From the employer’s perspective, it seems that there are more crucial benefits. First, the public school management is able to attract and retain significantly working teachers while encouraging insignificant performers to voluntarily leaving. Second, pay-for-performance systems increase the productivity and motivation of the staff. Third, without such a model, employees may tend to shirk responsibilities and work without dedication. Critical disadvantages for the employer are as follows; first, this system may result in increased rates of turnover. Second, it can weed out significant teachers who keep away from risk in the financial framework. Overall, it might be assumed that the pay-for-performance model – within the public school scope – is preferable for the employer.

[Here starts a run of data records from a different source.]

(* ===== verification/V4Handlers.v ===== *)
(** * Failover: messages of the partner

    The handlers of server/failover.c for updates of leases, acknowledgements, requests for
    updates, and the dispatch of the messages of a connection.

    A connection that the server closes is an event; that it is closed is an operation of
    its own. *)

From S2P Require Import Prelude BindingStates FailoverLeases V4State V4Queues V4Leases V4Machine.

#[local] Open Scope Z_scope.

(** ** The lease an update describes *)

(** Why an update is refused, or the lease with the update in it and whether it has another
    client now. *)
Definition update_client (msg : message) (lt : lease) : Z + (lease * bool) :=
  let status := m_binding_status msg in
  let client :=
    if has_option msg FTB_CHADDR then
      if status =? FTS_ABANDONED then inl FTR_MISC_REJECT
      else if (17 <? length (m_chaddr msg))%nat then inl FTR_MISC_REJECT
      else inr (set_l_hbuf (m_chaddr msg) lt, negb (bool_decide (l_hbuf lt = m_chaddr msg)))
    else if case_of status [FTS_ACTIVE; FTS_EXPIRED; FTS_RELEASED] then inl FTR_MISSING_BINDINFO
    else if status =? FTS_ABANDONED then inr (set_l_scope false (set_l_hbuf [] lt), true)
    else inr (lt, false) in
  match client with
  | inl reason => inl reason
  | inr (lt, chaddr_changed) =>
      if has_option msg FTB_CLIENT_IDENTIFIER then
        if status =? FTS_ABANDONED then inl FTR_MISC_REJECT
        else inr (set_l_uid (Some (m_client_identifier msg)) lt,
                  chaddr_changed || negb (bool_decide (l_uid lt = Some (m_client_identifier msg))))
      else if negb (bool_decide (l_uid lt = None)) && negb (case_of status [FTS_RESET; FTS_FREE; FTS_BACKUP]) then
        inr (set_l_uid None lt, true)
      else inr (lt, chaddr_changed)
  end.

Definition update_times (msg : message) (lt : lease) : lease :=
  let lt := if has_option msg FTB_STOS then set_l_starts (m_stos msg) lt else lt in
  let lt := if has_option msg FTB_LEASE_EXPIRY then set_l_ends (m_expiry msg) lt else lt in
  if has_option msg FTB_POTENTIAL_EXPIRY then set_l_atsfp (m_potential_expiry msg) (set_l_tsfp (m_potential_expiry msg) lt) else lt.

(** [ours]: the lease is free and this server's to give out; [s] is the lease itself. *)
Definition update_flags (msg : message) (am : role) (s lt : lease) : Z + lease :=
  let ours := bool_decide (am = primary) && (l_binding_state s =? FTS_FREE) || bool_decide (am = secondary) && (l_binding_state s =? FTS_BACKUP) in
  if has_option msg FTB_IP_FLAGS then
    let reserve := negb (Z.land (m_ip_flags msg) FTF_IP_FLAG_RESERVE =? 0) in
    let bootp := negb (Z.land (m_ip_flags msg) FTF_IP_FLAG_BOOTP =? 0) in
    if reserve && ours && negb (flag s RESERVED_LEASE) then inl FTR_IP_NOT_RESERVED
    else if bootp && ours && negb (flag s BOOTP_LEASE) then inl FTR_MISC_REJECT
    else
      let lt := if reserve then set_flag RESERVED_LEASE lt else clear_flag RESERVED_LEASE lt in
      inr (if bootp then set_flag BOOTP_LEASE lt else clear_flag BOOTP_LEASE lt)
  else inr (clear_flag (Z.lor RESERVED_LEASE BOOTP_LEASE) lt).

Section Handlers.
Context (io : nat -> bool) (random : nat -> Z) (cur_time : Z) (fuel : nat).

(** [goto bad] *)
Definition refuse (msg : message) (reason : Z) : M4 unit := dhcp_failover_send_bind_ack cur_time msg reason ;; mret tt.

(** Give a lease to the secondary, for a client it serves. *)
Definition send_lease_to_backup (l : id) : M4 unit :=
  set_lease4 l (set_l_next_binding_state FTS_BACKUP) ;;
  set_lease4 l (set_l_tstp cur_time) ;;
  set_lease4 l (set_l_starts cur_time) ;;
  ok ← supersede_lease io random cur_time fuel l None false true false;
  if (ok : bool) then write_lease io l ;; mret tt else mret tt.

(** The part of [dhcp_failover_process_bind_update] behind its checks: [lt] goes into the
    lease [l], which is to be [new_binding_state]. *)
Definition install_update (msg : message) (l : id) (lt : lease) (new_binding_state : Z) : M4 unit :=
  f ← get4 peer;
  let over := case_of new_binding_state [FTS_EXPIRED; FTS_RELEASED; FTS_RESET] in
  let lt := set_l_next_binding_state (if over then FTS_FREE else new_binding_state) lt in
  send_to_backup ← (if over && bool_decide (f_i_am f = primary) && negb (flag lt (Z.lor RESERVED_LEASE BOOTP_LEASE))
                    then peer_wants lt else mret false);
  let msg := set_m_binding_status (l_next_binding_state lt) msg in
  set_lease4 l (set_l_rewind_binding_state (l_next_binding_state lt)) ;;
  ok ← supersede_lease io random cur_time fuel l (Some lt) false false false;
  ok ← (if (ok : bool) then write_lease io l else mret false);
  if negb ok then refuse msg FTR_MISC_REJECT
  else
    dhcp_failover_queue_ack io cur_time msg ;;
    if (send_to_backup : bool) then
      s ← lease_at l; q ← follow (l_pool s); p ← pool_at q; f ← get4 peer;
      if secondary_not_hoarding f p then send_lease_to_backup l ;; dhcp_failover_send_updates io cur_time ;; mret tt
      else mret tt
    else mret tt.

Definition dhcp_failover_process_bind_update (msg : message) : M4 unit :=
  if negb (has_option msg FTB_ASSIGNED_IP_ADDRESS && has_option msg FTB_BINDING_STATUS) then
    refuse msg FTR_MISSING_BINDINFO ;; log_fatal
  else
  h ← get4 lease_ip_addr_hash;
  match h !! m_assigned_addr msg with
  | None => refuse msg FTR_ILLEGAL_IP_ADDR
  | Some l =>
      s ← lease_at l;
      fp ← failover_peer s;
      match fp with
      | None => refuse msg FTR_ILLEGAL_IP_ADDR
      | Some f =>
          better ← (if flag s ON_ACK_QUEUE
                    then follow (failover_lease_is_better (view_failover f) (view_lease s (Some f)) (view_message msg)) else mret false);
          if (better : bool) then refuse msg FTR_LESS_CRIT_BIND_INFO else
          (if flag s ON_ACK_QUEUE then dhcp_failover_ack_queue_remove io l else mret tt) ;;
          s ← lease_at l;
          match update_client msg (lease_copy s) with
          | inl reason => refuse msg reason
          | inr (lt, other_client) =>
              when4 ((m_binding_status msg =? FTS_ACTIVE) && other_client) (emit (ddns_removals_ev l) ;; set_lease4 l (set_l_scope false)) ;;
              s ← lease_at l;
              match update_flags msg (f_i_am f) s (update_times msg lt) with
              | inl reason => refuse msg reason
              | inr lt =>
                  new_binding_state ← follow
                    (if f_me_state f =? normal
                     then normal_binding_state_transition_check (view_lease s (Some f)) (view_failover f) (m_binding_status msg)
                            (m_potential_expiry msg) cur_time
                     else conflict_binding_state_transition_check (view_lease s (Some f)) (m_binding_status msg) cur_time);
                  if negb (new_binding_state =? m_binding_status msg) then refuse msg FTR_FATAL_CONFLICT
                  else install_update msg l lt new_binding_state
              end
          end
      end
  end.

(** ** Acknowledgements *)

(** What an acknowledgement changes on its lease; the result is whether to send it to
    backup. *)
Definition acknowledge (msg : message) (l : id) : M4 bool :=
  f ← get4 peer;
  s ← lease_at l;
  let pot_expire := if has_option msg FTO_POTENTIAL_EXPIRY then m_potential_expiry msg else u32 (l_tstp s) in
  set_lease4 l (set_l_tsfp pot_expire) ;;
  set_lease4 l (set_l_atsfp pot_expire) ;;
  if case_of (l_desired_binding_state s) [FTS_EXPIRED; FTS_RESET; FTS_RELEASED] then
    let n := if bool_decide (f_i_am f = secondary) && flag s RESERVED_LEASE then FTS_BACKUP else FTS_FREE in
    set_lease4 l (set_l_next_binding_state n) ;;
    set_lease4 l (set_l_desired_binding_state n) ;;
    set_lease4 l (set_l_rewind_binding_state n) ;;
    supersede_lease io random cur_time fuel l None false false false ;;
    write_lease io l ;;
    s ← lease_at l;
    send_to_backup ← (if bool_decide (f_i_am f = primary) && negb (flag s (Z.lor RESERVED_LEASE BOOTP_LEASE)) then peer_wants s else mret false);
    f ← get4 peer;
    (if negb send_to_backup && (f_me_state f =? normal) then commit_leases io ;; mret tt else mret tt) ;;
    mret send_to_backup
  else
    (if negb (l_desired_binding_state s =? l_binding_state s) then
       set_lease4 l (set_l_next_binding_state (l_desired_binding_state s)) ;;
       supersede_lease io random cur_time fuel l None false false false ;; mret tt
     else mret tt) ;;
    write_lease io l ;;
    add_timeout4 (cur_time + 2) T_commit_leases ;;
    mret false.

(** From [unqueue] on. *)
Definition after_ack (l : id) (send_to_backup : bool) : M4 unit :=
  dhcp_failover_ack_queue_remove io l ;;
  f ← get4 peer;
  (if bool_decide (f_send_update_done f = Some l) then
     set_peer4 (set_f_send_update_done None) ;; dhcp_failover_send_update_done io cur_time ;; mret tt
   else mret tt) ;;
  (if send_to_backup then
     s ← lease_at l; q ← follow (l_pool s); p ← pool_at q; f ← get4 peer;
     if secondary_not_hoarding f p then
       send_lease_to_backup l ;;
       f ← get4 peer;
       if f_me_state f =? normal then commit_leases io ;; mret tt else mret tt
     else mret tt
   else mret tt) ;;
  dhcp_failover_send_updates io cur_time ;; mret tt.

Definition dhcp_failover_process_bind_ack (msg : message) : M4 unit :=
  h ← get4 lease_ip_addr_hash;
  match h !! m_assigned_addr msg with
  | None => mret tt
  | Some l =>
      s ← lease_at l;
      if has_option msg FTB_REJECT_REASON then after_ack l false
      else if l_last_xid s =? 0 then after_ack l false
      else if negb (l_last_xid s =? m_xid msg) then mret tt
      else send_to_backup ← acknowledge msg l; after_ack l send_to_backup
  end.

(** ** Requests for updates *)

(** [dhcp_failover_process_update_request], [dhcp_failover_process_update_request_all] *)
Definition process_update_request (everythingp : bool) (msg : message) : M4 unit :=
  set_peer4 (set_f_send_update_done None) ;;
  dhcp_failover_generate_update_queue io cur_time everythingp ;;
  set_peer4 (set_f_updxid (m_xid msg)) ;;
  f ← get4 peer;
  match q_tail (f_update_queue f) with
  | Some t => set_peer4 (set_f_send_update_done (Some t)) ;; dhcp_failover_send_updates io cur_time ;; mret tt
  | None => dhcp_failover_send_update_done io cur_time ;; mret tt
  end.

Definition dhcp_failover_process_update_done : M4 unit :=
  set_peer4 (set_f_curUPD 0) ;;
  f ← get4 peer;
  if f_me_state f =? potential_conflict then
    if f_partner_state f =? conflict_done then goto_state io random cur_time fuel (if bool_decide (f_i_am f = secondary) then normal else shut_down)
    else if bool_decide (f_i_am f = primary) then goto_state io random cur_time fuel conflict_done else mret tt
  else if f_me_state f =? recover then
    if (cur_time <? f_me_stos f + f_mclt f) && negb (f_partner_state f =? recover) && negb (f_partner_state f =? recover_done) then
      goto_state io random cur_time fuel recover_wait ;;
      f ← get4 peer;
      add_timeout4 (to_int (f_me_stos f + f_mclt f)) T_recover_done
    else dhcp_failover_recover_done io random cur_time fuel
  else mret tt.

(** ** Signals *)

(** The two clocks differ by more than a minute. *)
Definition time_offset (msg : message) : bool := 60 <? Z.abs (cur_time - m_time msg).

(** What a CONNECT or a CONNECTACK says about the partner. *)
Definition partner_limits (msg : message) : M4 unit :=
  when4 (has_option msg FTB_MAX_UNACKED) (set_peer4 (set_f_partner_max_flying_updates (m_max_unacked msg))) ;;
  when4 (has_option msg FTB_RECEIVE_TIMER) (set_peer4 (set_f_partner_max_response_delay (m_receive_timer msg))).

(** A CONNECT on a connection whose next transaction id is [xid]; the result is whether it is
    the link now. *)
Definition signal_connect (xid : Z) (msg : message) : M4 bool :=
  f ← get4 peer;
  if negb (bool_decide (f_link_to_peer f = None)) then
    emit (send_ev (S_connectack (m_xid msg) FTR_DUP_CONNECTION)) ;; emit disconnect_ev ;; mret false
  else if negb (has_option msg FTB_MCLT) then
    emit (send_ev (S_connectack (m_xid msg) FTR_INVALID_MCLT)) ;; emit disconnect_ev ;; mret false
  else
    set_peer4 (set_f_link_to_peer (Some xid)) ;;
    dhcp_failover_put_message cur_time (S_connectack (m_xid msg) 0) ;;
    partner_limits msg ;;
    set_peer4 (set_f_mclt (m_mclt msg)) ;;
    dhcp_failover_send_state cur_time ;;
    cancel_timeout4 T_link_startup_timeout ;; mret true.

Definition signal_connectack (xid : Z) (msg : message) : M4 bool :=
  let badconnectack reason := emit (send_ev (S_disconnect reason)) ;; emit disconnect_ev ;; mret false in
  cancel_timeout4 T_link_startup_timeout ;;
  f ← get4 peer;
  if negb (has_option msg FTB_RELATIONSHIP_NAME) then badconnectack FTR_INVALID_PARTNER
  else if has_option msg FTB_REJECT_REASON then emit disconnect_ev ;; mret false
  else if negb (m_relationship msg) then badconnectack FTR_INVALID_PARTNER
  else if negb (bool_decide (f_link_to_peer f = None)) then badconnectack FTR_DUP_CONNECTION
  else if time_offset msg then badconnectack FTR_TIMEMISMATCH
  else
    set_peer4 (set_f_link_to_peer (Some xid)) ;;
    dhcp_failover_send_state cur_time ;;
    partner_limits msg ;;
    f ← get4 peer;
    add_timeout4 (cur_time + Z.quot (to_int (f_partner_max_response_delay f)) 3) T_send_contact ;;
    add_timeout4 (cur_time + to_int (f_me_max_response_delay f)) T_timeout ;; mret true.

(** The signal "message" of a connection with the next transaction id [xid]; [is_link] is whether
    it is the link to the peer. *)
Definition signal_message (is_link : bool) (xid : Z) (msg : message) : M4 unit :=
  let t := m_type msg in
  r ← (if t =? FTM_CONNECT then ok ← signal_connect xid msg; mret (ok, ok)
       else if t =? FTM_CONNECTACK then ok ← signal_connectack xid msg; mret (ok, ok)
       else if t =? FTM_DISCONNECT then emit disconnect_ev ;; mret (false, false)
       else
         (if t =? FTM_BNDUPD then dhcp_failover_process_bind_update msg
          else if t =? FTM_BNDACK then dhcp_failover_process_bind_ack msg
          else if t =? FTM_UPDREQ then process_update_request false msg
          else if t =? FTM_UPDREQALL then process_update_request true msg
          else if t =? FTM_UPDDONE then dhcp_failover_process_update_done
          else if t =? FTM_POOLREQ then dhcp_failover_pool_reqbalance io random cur_time fuel (m_xid msg)
          else if t =? FTM_STATE then dhcp_failover_peer_state_changed io random cur_time fuel msg
          else mret tt) ;;
         mret (true, is_link));
  f ← get4 peer;
  when4 (fst r && snd r && negb (bool_decide (f_link_to_peer f = None)))
    (add_timeout4 (cur_time + to_int (f_me_max_response_delay f)) T_timeout).

(** The signal "disconnect" of the relationship. *)
Definition signal_disconnect : M4 unit :=
  set_peer4 (set_f_link_to_peer None) ;;
  dhcp_failover_state_transition io random cur_time fuel Disconnect ;;
  f ← get4 peer;
  when4 (bool_decide (f_i_am f = primary)) (add_timeout4 (cur_time + 90) T_reconnect).

(** The signal "disconnect" of a connection. *)
Definition link_signal_disconnect (is_link : bool) : M4 unit :=
  (if is_link then dhcp_failover_state_transition io random cur_time fuel Disconnect ;; mret tt else mret tt) ;;
  add_timeout4 (cur_time + 5) T_reconnect.

(** [dhcp_failover_timeout] *)
Definition dhcp_failover_timeout : M4 unit :=
  f ← get4 peer; when4 (negb (bool_decide (f_link_to_peer f = None))) (emit disconnect_ev).

End Handlers.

Ballou, D. (2001). Pay for performance in public and private schools. Economics of Education Review, 20(1), 51–61. Web.
Mintrop, R., Ordenes, M., Coghlan, E., Pryor, L., & Madero, C. (2017). Teacher Evaluation, Pay for Performance, and Learning Around Instruction: Between Dissonant Incentives and Resonant Procedures. Educational Administration Quarterly, 54(1), 3–46. Web.
U.S. Merit Systems Protection Board. (2006). Designing an effective pay for performance compensation system. Web.